La difficoltà riguarda in particolare alcune categorie di plastiche meno pregiate o composte da materiali difficilmente separabili, per le quali il trattamento industriale risulta economicamente meno sostenibile.
Impianti in calo e costi industriali in aumento
La crisi della filiera non è legata soltanto alla gestione logistica dei materiali, ma coinvolge direttamente la capacità produttiva del settore del riciclo.
Negli ultimi anni, secondo i dati richiamati da Plastic Free, in Europa sono stati chiusi numerosi impianti di riciclo della plastica. Anche in Italia alcuni stabilimenti risultano fermi o interessati da interventi di ammodernamento, mentre il settore deve confrontarsi con costi energetici elevati, difficoltà di mercato e la concorrenza della plastica vergine e di materiali provenienti da Paesi extraeuropei.
Il risultato è una riduzione della capacità di assorbimento della plastica riciclata, con conseguenze che risalgono lungo tutta la catena: dagli impianti industriali fino ai sistemi locali di raccolta.
Il limite di un modello fondato solo sulla gestione a valle
Per Plastic Free, affidare al riciclo il compito principale di risolvere il problema della plastica non è più sufficiente.
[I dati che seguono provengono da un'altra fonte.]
(** * Verification of [generate-dotpkg.ts] (package [@contentlayer/core])

    A shallow embedding of

      src/packages/@contentlayer/core/src/generation/generate-dotpkg.ts

    Strings are byte strings (UTF-8): every regular expression of the
    source only tells ASCII characters apart, so a byte above 127 is just
    "some other character". *)

From Stdlib Require Import ZArith Ascii String List Bool Lia.
From stdpp Require Import base option list strings pretty gmap.

Set Warnings "-register-all".

Local Open Scope string_scope.
Local Open Scope list_scope.

(* ===================================================================== *)
(** * 1. JavaScript strings *)
(* ===================================================================== *)

Module Js.

Definition code (c : ascii) : nat := nat_of_ascii c.

(** The character classes [[0-9]], [[a-z]] and [[A-Z]]. *)
Definition is_digit (c : ascii) : bool :=
  (48 <=? code c)%nat && (code c <=? 57)%nat.
Definition is_lower (c : ascii) : bool :=
  (97 <=? code c)%nat && (code c <=? 122)%nat.
Definition is_upper (c : ascii) : bool :=
  (65 <=? code c)%nat && (code c <=? 90)%nat.

(** [String.prototype.toLowerCase] and [toUpperCase], on ASCII letters. *)
Definition to_lower (c : ascii) : ascii :=
  if is_upper c then ascii_of_nat (code c + 32) else c.
Definition to_upper (c : ascii) : ascii :=
  if is_lower c then ascii_of_nat (code c - 32) else c.

Fixpoint map_chars (f : ascii → ascii) (s : string) : string :=
  match s with
  | EmptyString => EmptyString
  | String c s' => String (f c) (map_chars f s')
  end.

Definition toLowerCase : string → string := map_chars to_lower.
Definition toUpperCase : string → string := map_chars to_upper.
L’aumento continuo degli imballaggi immessi sul mercato sta infatti superando la capacità del sistema di recuperarli e reintrodurli nei cicli produttivi.
La crisi attuale mette in evidenza la necessità di intervenire prima che il materiale diventi rifiuto, attraverso una riduzione degli imballaggi non necessari, una maggiore diffusione dei sistemi di riuso e una progettazione dei prodotti più orientata alla riciclabilità.
Economia circolare e progettazione sostenibile: la sfida per il futuro
La gestione della plastica rappresenta una delle principali sfide per la transizione verso un’economia circolare più efficace. La capacità di progettare materiali, prodotti e imballaggi considerando l’intero ciclo di vita diventa un elemento centrale per ridurre la pressione sui sistemi di raccolta e trattamento.
Per cittadini, imprese e istituzioni la direzione indicata è quindi quella di un cambiamento strutturale: diminuire la quantità di plastica immessa sul mercato, incentivare materiali più facilmente recuperabili e creare condizioni industriali capaci di sostenere realmente il riciclo.
Anche il settore delle costruzioni, sempre più coinvolto nei processi di economia circolare e nell’utilizzo di materiali riciclati, è chiamato a confrontarsi con queste dinamiche, puntando su filiere trasparenti, criteri ambientali più stringenti e soluzioni progettuali capaci di ridurre l’impatto complessivo degli edifici e dei prodotti utilizzati.